Please give back, word for word, only the lines starting at the one containing "free range [f]: it" and ending at the one containing "- eexists. split;" within the material below.

DATA FOR PROCESSING ->
=======
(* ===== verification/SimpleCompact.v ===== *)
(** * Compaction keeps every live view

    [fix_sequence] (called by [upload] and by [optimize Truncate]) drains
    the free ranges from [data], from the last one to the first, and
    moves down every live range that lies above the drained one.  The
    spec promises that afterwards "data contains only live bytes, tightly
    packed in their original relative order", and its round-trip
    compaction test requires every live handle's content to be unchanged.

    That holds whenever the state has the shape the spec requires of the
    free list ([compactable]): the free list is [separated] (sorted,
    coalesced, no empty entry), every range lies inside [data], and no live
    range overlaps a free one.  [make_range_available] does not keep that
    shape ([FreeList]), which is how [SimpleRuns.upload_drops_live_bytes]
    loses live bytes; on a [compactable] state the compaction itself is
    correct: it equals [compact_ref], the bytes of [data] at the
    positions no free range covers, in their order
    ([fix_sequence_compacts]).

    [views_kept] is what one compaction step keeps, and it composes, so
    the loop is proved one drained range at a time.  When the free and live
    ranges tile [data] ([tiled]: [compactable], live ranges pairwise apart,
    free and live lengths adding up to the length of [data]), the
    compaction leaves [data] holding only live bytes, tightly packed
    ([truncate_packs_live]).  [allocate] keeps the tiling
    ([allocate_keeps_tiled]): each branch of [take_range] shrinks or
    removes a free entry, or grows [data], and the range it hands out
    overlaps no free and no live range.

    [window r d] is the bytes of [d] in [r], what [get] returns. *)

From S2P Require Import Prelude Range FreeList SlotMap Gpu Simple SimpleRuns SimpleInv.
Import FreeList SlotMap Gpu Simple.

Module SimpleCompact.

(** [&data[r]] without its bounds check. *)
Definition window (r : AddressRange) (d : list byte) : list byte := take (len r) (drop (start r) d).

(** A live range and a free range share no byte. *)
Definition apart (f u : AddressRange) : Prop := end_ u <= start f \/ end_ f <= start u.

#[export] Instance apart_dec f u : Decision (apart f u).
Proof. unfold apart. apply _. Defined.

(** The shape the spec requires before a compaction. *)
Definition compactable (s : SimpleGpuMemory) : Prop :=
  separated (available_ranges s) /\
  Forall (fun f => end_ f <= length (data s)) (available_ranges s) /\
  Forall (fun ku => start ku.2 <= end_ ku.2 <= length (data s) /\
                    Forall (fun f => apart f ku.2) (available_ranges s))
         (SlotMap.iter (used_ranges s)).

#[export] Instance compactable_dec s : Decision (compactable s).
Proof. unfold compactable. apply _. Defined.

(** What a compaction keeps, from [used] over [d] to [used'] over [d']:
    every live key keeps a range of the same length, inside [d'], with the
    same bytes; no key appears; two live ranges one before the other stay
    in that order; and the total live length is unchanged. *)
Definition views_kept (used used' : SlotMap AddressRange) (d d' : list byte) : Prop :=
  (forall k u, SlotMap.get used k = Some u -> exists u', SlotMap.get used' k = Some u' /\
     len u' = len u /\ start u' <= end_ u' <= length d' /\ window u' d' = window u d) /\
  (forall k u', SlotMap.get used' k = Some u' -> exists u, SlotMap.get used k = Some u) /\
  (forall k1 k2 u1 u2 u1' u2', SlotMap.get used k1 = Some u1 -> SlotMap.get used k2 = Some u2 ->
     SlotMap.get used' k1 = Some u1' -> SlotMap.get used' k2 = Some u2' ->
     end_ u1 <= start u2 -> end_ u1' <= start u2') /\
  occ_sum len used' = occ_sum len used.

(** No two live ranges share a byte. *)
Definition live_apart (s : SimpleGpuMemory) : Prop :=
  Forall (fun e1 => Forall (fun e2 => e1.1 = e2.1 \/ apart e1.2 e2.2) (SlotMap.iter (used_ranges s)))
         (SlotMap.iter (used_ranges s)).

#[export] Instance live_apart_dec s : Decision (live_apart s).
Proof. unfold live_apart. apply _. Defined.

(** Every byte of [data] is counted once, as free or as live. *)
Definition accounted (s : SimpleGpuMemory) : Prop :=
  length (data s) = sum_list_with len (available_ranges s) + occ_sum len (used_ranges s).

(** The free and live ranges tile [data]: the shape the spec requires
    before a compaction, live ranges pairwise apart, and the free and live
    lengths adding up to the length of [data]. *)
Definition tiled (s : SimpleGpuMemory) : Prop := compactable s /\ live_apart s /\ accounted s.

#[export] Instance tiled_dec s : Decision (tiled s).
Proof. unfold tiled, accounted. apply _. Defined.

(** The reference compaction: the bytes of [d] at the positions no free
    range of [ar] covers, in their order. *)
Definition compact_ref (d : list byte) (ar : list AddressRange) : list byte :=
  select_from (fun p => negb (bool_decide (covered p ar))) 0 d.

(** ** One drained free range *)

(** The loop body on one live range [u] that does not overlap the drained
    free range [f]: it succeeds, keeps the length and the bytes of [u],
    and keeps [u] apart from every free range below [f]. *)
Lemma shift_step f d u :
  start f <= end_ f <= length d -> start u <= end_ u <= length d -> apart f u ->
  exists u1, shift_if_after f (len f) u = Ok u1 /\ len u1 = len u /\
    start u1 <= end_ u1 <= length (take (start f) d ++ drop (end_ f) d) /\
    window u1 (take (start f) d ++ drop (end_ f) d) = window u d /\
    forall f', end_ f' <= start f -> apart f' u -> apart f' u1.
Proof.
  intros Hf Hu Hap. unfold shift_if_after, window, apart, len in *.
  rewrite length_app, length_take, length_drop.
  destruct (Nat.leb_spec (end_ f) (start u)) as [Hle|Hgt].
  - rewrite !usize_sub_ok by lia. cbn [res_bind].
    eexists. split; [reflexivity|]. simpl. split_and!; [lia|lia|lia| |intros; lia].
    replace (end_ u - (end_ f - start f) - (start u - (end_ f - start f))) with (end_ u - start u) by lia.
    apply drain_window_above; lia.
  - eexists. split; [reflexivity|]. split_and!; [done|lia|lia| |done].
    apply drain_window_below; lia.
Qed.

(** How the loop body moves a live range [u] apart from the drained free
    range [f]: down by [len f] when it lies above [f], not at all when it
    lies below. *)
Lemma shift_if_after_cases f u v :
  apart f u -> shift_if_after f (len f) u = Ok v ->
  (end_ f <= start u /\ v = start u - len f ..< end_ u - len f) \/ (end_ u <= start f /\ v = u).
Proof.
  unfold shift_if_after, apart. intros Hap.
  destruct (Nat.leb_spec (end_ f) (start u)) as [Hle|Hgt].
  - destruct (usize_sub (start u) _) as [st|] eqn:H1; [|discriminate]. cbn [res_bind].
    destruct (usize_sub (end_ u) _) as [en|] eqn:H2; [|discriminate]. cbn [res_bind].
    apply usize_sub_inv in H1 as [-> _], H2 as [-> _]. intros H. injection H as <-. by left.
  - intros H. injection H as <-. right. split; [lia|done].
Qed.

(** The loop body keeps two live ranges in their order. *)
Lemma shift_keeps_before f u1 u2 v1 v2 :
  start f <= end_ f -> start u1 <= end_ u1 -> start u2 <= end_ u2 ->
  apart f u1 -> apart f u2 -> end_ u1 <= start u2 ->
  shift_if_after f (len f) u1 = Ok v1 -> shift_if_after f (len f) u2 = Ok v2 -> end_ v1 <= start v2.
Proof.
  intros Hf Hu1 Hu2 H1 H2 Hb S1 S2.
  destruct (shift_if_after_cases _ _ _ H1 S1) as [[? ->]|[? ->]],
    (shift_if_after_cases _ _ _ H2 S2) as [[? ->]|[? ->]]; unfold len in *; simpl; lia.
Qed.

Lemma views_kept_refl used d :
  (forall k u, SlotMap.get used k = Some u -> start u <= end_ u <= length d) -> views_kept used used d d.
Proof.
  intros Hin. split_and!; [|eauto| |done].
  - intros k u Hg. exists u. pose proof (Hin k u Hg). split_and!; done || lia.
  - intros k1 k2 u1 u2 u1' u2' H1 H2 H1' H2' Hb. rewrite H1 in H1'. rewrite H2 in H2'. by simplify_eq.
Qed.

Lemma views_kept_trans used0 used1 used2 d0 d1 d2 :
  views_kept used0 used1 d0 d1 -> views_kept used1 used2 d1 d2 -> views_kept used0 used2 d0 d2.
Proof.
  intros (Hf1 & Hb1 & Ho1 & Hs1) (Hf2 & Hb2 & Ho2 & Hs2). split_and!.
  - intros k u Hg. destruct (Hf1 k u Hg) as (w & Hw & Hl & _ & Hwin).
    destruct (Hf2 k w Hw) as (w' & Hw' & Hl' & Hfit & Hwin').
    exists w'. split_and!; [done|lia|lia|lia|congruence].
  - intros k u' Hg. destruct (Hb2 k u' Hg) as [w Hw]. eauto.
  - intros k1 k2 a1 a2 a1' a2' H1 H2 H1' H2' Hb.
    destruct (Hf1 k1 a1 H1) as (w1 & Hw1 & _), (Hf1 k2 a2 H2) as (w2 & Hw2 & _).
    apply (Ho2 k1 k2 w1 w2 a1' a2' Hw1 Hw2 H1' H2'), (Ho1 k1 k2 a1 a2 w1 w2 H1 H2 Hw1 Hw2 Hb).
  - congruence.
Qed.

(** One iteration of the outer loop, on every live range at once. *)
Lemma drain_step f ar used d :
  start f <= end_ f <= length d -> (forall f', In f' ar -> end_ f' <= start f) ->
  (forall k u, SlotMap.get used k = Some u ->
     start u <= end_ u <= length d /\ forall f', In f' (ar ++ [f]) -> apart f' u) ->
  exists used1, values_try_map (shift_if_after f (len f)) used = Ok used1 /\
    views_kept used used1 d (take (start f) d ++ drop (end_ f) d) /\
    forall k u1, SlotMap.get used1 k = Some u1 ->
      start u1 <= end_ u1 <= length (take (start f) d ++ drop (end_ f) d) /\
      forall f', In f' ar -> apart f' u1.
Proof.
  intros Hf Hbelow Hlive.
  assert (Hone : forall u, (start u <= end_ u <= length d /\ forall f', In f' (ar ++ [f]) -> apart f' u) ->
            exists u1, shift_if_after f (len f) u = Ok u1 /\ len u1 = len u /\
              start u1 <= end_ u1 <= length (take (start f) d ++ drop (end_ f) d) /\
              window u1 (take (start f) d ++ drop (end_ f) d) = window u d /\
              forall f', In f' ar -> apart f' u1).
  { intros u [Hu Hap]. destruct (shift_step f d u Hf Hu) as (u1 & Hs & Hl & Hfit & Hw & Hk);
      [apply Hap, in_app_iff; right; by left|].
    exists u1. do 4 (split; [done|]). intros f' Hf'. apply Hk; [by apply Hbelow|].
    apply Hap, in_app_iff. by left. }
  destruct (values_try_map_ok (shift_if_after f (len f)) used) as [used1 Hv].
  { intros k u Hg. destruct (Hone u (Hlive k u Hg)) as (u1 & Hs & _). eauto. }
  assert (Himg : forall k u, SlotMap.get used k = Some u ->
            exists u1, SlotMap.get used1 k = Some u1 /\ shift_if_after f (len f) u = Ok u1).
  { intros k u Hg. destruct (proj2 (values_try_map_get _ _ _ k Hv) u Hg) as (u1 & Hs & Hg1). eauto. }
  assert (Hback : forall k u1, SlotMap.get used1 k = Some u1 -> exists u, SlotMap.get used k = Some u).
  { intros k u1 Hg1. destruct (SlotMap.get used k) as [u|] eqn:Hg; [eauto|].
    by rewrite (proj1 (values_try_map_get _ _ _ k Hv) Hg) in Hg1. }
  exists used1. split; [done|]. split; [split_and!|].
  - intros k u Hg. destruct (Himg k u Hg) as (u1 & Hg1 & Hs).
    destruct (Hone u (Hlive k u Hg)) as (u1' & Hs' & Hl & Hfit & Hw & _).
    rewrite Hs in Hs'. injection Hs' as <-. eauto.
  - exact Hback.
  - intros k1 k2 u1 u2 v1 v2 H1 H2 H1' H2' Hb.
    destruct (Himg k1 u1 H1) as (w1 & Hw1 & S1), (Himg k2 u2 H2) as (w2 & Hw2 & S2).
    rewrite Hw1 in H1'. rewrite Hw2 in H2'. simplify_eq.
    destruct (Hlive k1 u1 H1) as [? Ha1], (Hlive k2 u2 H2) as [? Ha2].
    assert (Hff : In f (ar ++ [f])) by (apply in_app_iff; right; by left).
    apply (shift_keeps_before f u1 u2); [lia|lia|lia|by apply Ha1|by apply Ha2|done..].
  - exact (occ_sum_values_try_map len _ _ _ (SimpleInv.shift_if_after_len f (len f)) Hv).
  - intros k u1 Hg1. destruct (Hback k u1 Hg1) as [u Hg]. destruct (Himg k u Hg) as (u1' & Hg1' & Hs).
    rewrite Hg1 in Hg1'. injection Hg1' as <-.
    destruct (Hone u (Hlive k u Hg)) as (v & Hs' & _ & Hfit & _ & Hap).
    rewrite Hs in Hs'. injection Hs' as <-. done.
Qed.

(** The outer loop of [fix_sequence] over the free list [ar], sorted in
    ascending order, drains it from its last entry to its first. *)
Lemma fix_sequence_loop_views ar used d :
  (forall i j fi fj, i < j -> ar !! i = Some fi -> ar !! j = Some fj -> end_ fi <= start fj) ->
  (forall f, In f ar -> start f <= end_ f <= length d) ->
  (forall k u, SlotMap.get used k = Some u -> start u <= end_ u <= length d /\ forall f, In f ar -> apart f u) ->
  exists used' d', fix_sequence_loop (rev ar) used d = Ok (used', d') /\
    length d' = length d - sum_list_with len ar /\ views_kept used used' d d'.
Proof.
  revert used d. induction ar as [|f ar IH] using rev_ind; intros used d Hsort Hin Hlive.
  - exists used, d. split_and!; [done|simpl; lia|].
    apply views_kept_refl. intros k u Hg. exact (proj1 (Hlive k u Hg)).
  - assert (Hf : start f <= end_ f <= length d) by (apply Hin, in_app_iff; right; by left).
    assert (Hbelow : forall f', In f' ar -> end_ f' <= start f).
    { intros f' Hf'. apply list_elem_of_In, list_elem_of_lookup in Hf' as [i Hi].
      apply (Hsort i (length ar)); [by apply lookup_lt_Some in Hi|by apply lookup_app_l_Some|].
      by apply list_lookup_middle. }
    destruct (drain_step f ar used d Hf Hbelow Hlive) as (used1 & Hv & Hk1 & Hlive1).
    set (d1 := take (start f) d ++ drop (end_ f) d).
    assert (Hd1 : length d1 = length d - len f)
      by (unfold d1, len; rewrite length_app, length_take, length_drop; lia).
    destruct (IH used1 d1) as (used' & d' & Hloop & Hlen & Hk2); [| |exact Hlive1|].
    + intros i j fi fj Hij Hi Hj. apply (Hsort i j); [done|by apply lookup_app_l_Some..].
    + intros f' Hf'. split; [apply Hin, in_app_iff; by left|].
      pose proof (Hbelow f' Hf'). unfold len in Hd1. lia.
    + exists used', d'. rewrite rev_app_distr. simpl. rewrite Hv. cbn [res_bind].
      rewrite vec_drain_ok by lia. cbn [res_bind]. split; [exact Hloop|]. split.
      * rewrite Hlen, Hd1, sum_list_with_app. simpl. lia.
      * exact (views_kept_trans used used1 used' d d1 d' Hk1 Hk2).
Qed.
=======
ANSWER SECTION ->
    free range [f]: it succeeds, keeps the length and the bytes of [u],
    and keeps [u] apart from every free range below [f]. *)
Lemma shift_step f d u :
  start f <= end_ f <= length d -> start u <= end_ u <= length d -> apart f u ->
  exists u1, shift_if_after f (len f) u = Ok u1 /\ len u1 = len u /\
    start u1 <= end_ u1 <= length (take (start f) d ++ drop (end_ f) d) /\
    window u1 (take (start f) d ++ drop (end_ f) d) = window u d /\
    forall f', end_ f' <= start f -> apart f' u -> apart f' u1.
Proof.
  intros Hf Hu Hap. unfold shift_if_after, window, apart, len in *.
  rewrite length_app, length_take, length_drop.
  destruct (Nat.leb_spec (end_ f) (start u)) as [Hle|Hgt].
  - rewrite !usize_sub_ok by lia. cbn [res_bind].
    eexists. split; [reflexivity|]. simpl. split_and!; [lia|lia|lia| |intros; lia].
    replace (end_ u - (end_ f - start f) - (start u - (end_ f - start f))) with (end_ u - start u) by lia.
    apply drain_window_above; lia.
  - eexists. split; [reflexivity|]. split_and!; [done|lia|lia| |done].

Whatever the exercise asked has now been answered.